## WHAT IS NEEDED
Across the records below, count the lines that contain "rstring" and write down only the count.

Stored records
(* ===== verification/TransportFilters.v ===== *)
(** * TransportFilters: the filters of a connection

    Models [filter/transport_registry.rs], [filter/transport_chain.rs], the transport side of
    the filter API ([filter/transport.rs]) and what [run] of [server.rs] does with them when a
    connection is accepted.  Filters are shared by all connections and may keep a state of
    their own, which is one value [W] here. *)
From S2P Require Import Prelude Utf8 Version Packet Config Router Ordering EventBus Filters Transport.

Inductive FilterVerdict := FvContinue | FvModified | FvReject.

(** The extensions are those a filter leaves to the next. *)
Record TransportContext (X : Type) := mk_TransportContext {
  tc_remote_addr : SocketAddr;
  tc_local_addr : SocketAddr;
  tc_real_ip : option SockIp;
  tc_connection_time : Z;
  tc_bytes_received : Z;
  tc_bytes_sent : Z;
  tc_connection_id : Z;
  tc_extensions : X }.
Arguments mk_TransportContext {X}.

(** [TransportFilter], which plugins implement. *)
Class TransportFilterOps (F X W : Type) := {
  tf_metadata : F → FilterMetadata;
  tf_on_accept : F → TransportContext X → W → FilterVerdict * TransportContext X * W;
  tf_on_close : F → TransportContext X → W → W }.

Section transport_filters.
Context {F X W : Type} `{TF : !TransportFilterOps F X W}.
Context (ord : gmap (list Z) Z → list (list Z * Z)).

Definition TransportFilterChain : Type := list F.

Fixpoint on_accept (chain : TransportFilterChain) (ctx : TransportContext X) (w : W)
    : FilterVerdict * TransportContext X * W :=
  match chain with
  | [] => (FvContinue, ctx, w)
  | f :: chain =>
    match tf_on_accept f ctx w with
    | (FvContinue, ctx, w) | (FvModified, ctx, w) => on_accept chain ctx w
    | (FvReject, ctx, w) => (FvReject, ctx, w)
    end
  end.

Definition on_close (chain : TransportFilterChain) (ctx : TransportContext X) (w : W) : W :=
  foldl (λ w f, tf_on_close f ctx w) w chain.

Definition transport_chain_is_empty (chain : TransportFilterChain) : bool := bool_decide (length chain = 0%nat).

Abbreviation meta := (tf_metadata (F := F) (X := X) (W := W)).
Abbreviation Base := (FilterRegistryBase (F := F)).

Definition transport_register (f : F) (r : Base) : Base := register_filter meta ord f r.
Definition transport_unregister (id : rstring) (r : Base) : Base := unregister_filter meta ord id r.

(** [iter().find]: the first filter of an identifier. *)
Definition find_filter (filters : list F) (id : rstring) : option F :=
  snd <$> list_find (λ f, item_id meta f = id) filters.
Definition build_chain (r : Base) : TransportFilterChain := omap (find_filter (fr_items r)) (fr_ordered_ids r).

(** What becomes of an accepted connection: [None] when it is dropped. *)
Definition accept_filtered (chain : TransportFilterChain) (now : Z) (empty : X) (c : ClientConnection) (w : W)
    : option ClientConnection * W :=
  if transport_chain_is_empty chain then (Some c, w)
  else
    let ctx := mk_TransportContext (cc_peer_addr c) (cc_local_addr c) None now 0 0 0 empty in
    match on_accept chain ctx w with
    | (FvReject, _, w) => (None, w)
    | (_, _, w) => (Some c, w)
    end.

(** ** What the chain decides *)

Definition lets_through (f : F) (ctx : TransportContext X) (w : W) : Prop := (tf_on_accept f ctx w).1.1 ≠ FvReject.

(** What filters leave that all let the connection through. *)
Fixpoint passed (fs : list F) (ctx : TransportContext X) (w : W) : option (TransportContext X * W) :=
  match fs with
  | [] => Some (ctx, w)
  | f :: fs =>
    match tf_on_accept f ctx w with
    | (FvReject, _, _) => None
    | (_, ctx, w) => passed fs ctx w
    end
  end.

Lemma on_accept_passed chain ctx w :
  match passed chain ctx w with
  | Some (ctx', w') => on_accept chain ctx w = (FvContinue, ctx', w')
  | None => ∃ before f behind ctx1 w1, chain = before ++ f :: behind ∧ passed before ctx w = Some (ctx1, w1) ∧
      ¬ lets_through f ctx1 w1 ∧ on_accept chain ctx w = (FvReject, (tf_on_accept f ctx1 w1).1.2, (tf_on_accept f ctx1 w1).2)
  end.
Proof.
  revert ctx w. induction chain as [|f chain IH]; intros ctx w; [done|]. cbn [passed on_accept].
  destruct (tf_on_accept f ctx w) as [[v ctx1] w1] eqn:Hf. destruct v.
  3: { exists [], f, chain, ctx, w. unfold lets_through. rewrite Hf. cbn. split_and!; try done. by intros []. }
  all: specialize (IH ctx1 w1); destruct (passed chain ctx1 w1) as [[ctx2 w2]|]; [done|].
  all: destruct IH as (before&g&behind&ctx3&w3&->&Hp&Hn&Ho).
  all: exists (f :: before), g, behind, ctx3, w3; cbn [passed app]; by rewrite Hf.
Qed.

(** With distinct identifiers the first filter of one is the only one. *)
Lemma find_filter_item (filters : list F) id :
  NoDup (item_id meta <$> filters) → find_filter filters id = item_by_id meta filters id.
Proof.
  intros Hn. unfold find_filter. destruct (list_find _ filters) as [[i f]|] eqn:He; cbn.
  - apply list_find_Some in He as (Hi&<-&_). apply list_elem_of_lookup_2 in Hi. symmetry.
    apply item_by_id_elem; [by rewrite ids_item_id|done].
  - symmetry. destruct (item_by_id meta filters id) as [f|] eqn:Hi; [|done].
    apply item_by_id_Some in Hi as [Hf Hid]. apply list_find_None in He. rewrite Forall_forall in He. by destruct (He f Hf).
Qed.

Lemma build_chain_ordered ops :
  build_chain (registry_run meta ord ops) = ordered_items meta (registry_run meta ord ops).
Proof.
  destruct (registry_run_inv meta ord ops) as [Hi _ _]. rewrite ids_item_id in Hi.
  unfold build_chain, ordered_items. induction (fr_ordered_ids _) as [|id l IH]; [done|]. cbn. by rewrite find_filter_item, IH.
Qed.

(** A connection is dropped exactly when some registered transport filter rejects it after all
    filters before it in the order let it through; the filters behind that one are not asked.
    Otherwise it goes on, as it was, after every filter was asked once, in the order. *)
Theorem transport_filters_decide (ops : list (registry_op (F := F))) (now : Z) (empty : X) (c : ClientConnection) (w : W) :
  let chain := build_chain (registry_run meta ord ops) in
  let ctx := mk_TransportContext (cc_peer_addr c) (cc_local_addr c) None now 0 0 0 empty in
  (∀ f, f ∈ chain → f ∈ fr_items (registry_run meta ord ops)) ∧ NoDup (item_id meta <$> chain) ∧
  match passed chain ctx w with
  | Some (_, w') => accept_filtered chain now empty c w = (Some c, w')
  | None => ∃ before f behind ctx1 w1, chain = before ++ f :: behind ∧ passed before ctx w = Some (ctx1, w1) ∧
      ¬ lets_through f ctx1 w1 ∧ accept_filtered chain now empty c w = (None, (tf_on_accept f ctx1 w1).2)
  end.
Proof.
  intros chain ctx. destruct (registry_run_inv meta ord ops) as [_ Ho _]. unfold chain in *. split; [|split].
  - intros f. rewrite build_chain_ordered. intros (id&_&Hf)%list_elem_of_omap. by apply item_by_id_Some in Hf as [? _].
  - rewrite build_chain_ordered. eapply sublist_NoDup; [exact Ho|apply ordered_items_ids].
  - fold chain. pose proof (on_accept_passed chain ctx w) as Hp. unfold accept_filtered, transport_chain_is_empty.
    fold ctx. destruct (passed chain ctx w) as [[ctx' w']|] eqn:He.
    + rewrite Hp. case_bool_decide as Hl; [|done]. apply length_zero_iff_nil in Hl. rewrite Hl in He. by injection He as _ ->.
    + destruct Hp as (before&f&behind&ctx1&w1&Hc&Hb&Hn&Ha). exists before, f, behind, ctx1, w1. rewrite Ha.
      split_and!; try done. rewrite bool_decide_false; [done|]. rewrite Hc, length_app. cbn. lia.
Qed.
End transport_filters.

(** ** A concrete chain *)

Section sample.
(** Filters that count whom they are asked about, and reject one port. *)
Record port_filter := { pf_name : string; pf_after : list string; pf_port : Z }.
#[local] Instance port_filters : TransportFilterOps port_filter () (list string) := {|
  tf_metadata f := Build_FilterMetadata (str (pf_name f)) PNormal (str <$> pf_after f) [];
  tf_on_accept f ctx w :=
    (if decide (sa_port (tc_remote_addr _ ctx) = pf_port f) then FvReject else FvContinue, ctx, w ++ [pf_name f]);
  tf_on_close f ctx w := w |}.

Definition first_filter : port_filter := {| pf_name := "first"; pf_after := []; pf_port := 1 |}.
Definition second_filter : port_filter := {| pf_name := "second"; pf_after := ["first"%string]; pf_port := 2 |}.
Definition third_filter : port_filter := {| pf_name := "third"; pf_after := ["second"%string]; pf_port := 3 |}.
Definition sample_chain : list port_filter :=
  build_chain (registry_run (tf_metadata (X := ()) (W := list string)) map_to_list
    (OpRegister <$> [third_filter; second_filter; first_filter])).
Definition connection_from (port : Z) : ClientConnection :=
  ClientConnection_new [] (Build_SocketAddr (V4 1) port) (Build_SocketAddr (V4 2) 25565).

(** The second filter rejects the connection, and the third does not hear of it. *)
Example second_rejects :
  sample_chain = [first_filter; second_filter; third_filter] ∧
  accept_filtered sample_chain 0 () (connection_from 2) [] = (None, ["first"; "second"]%string) ∧
  accept_filtered sample_chain 0 () (connection_from 9) [] = (Some (connection_from 9), ["first"; "second"; "third"]%string).
Proof. by vm_compute. Qed.
End sample.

## EXERCISE OUTPUT
2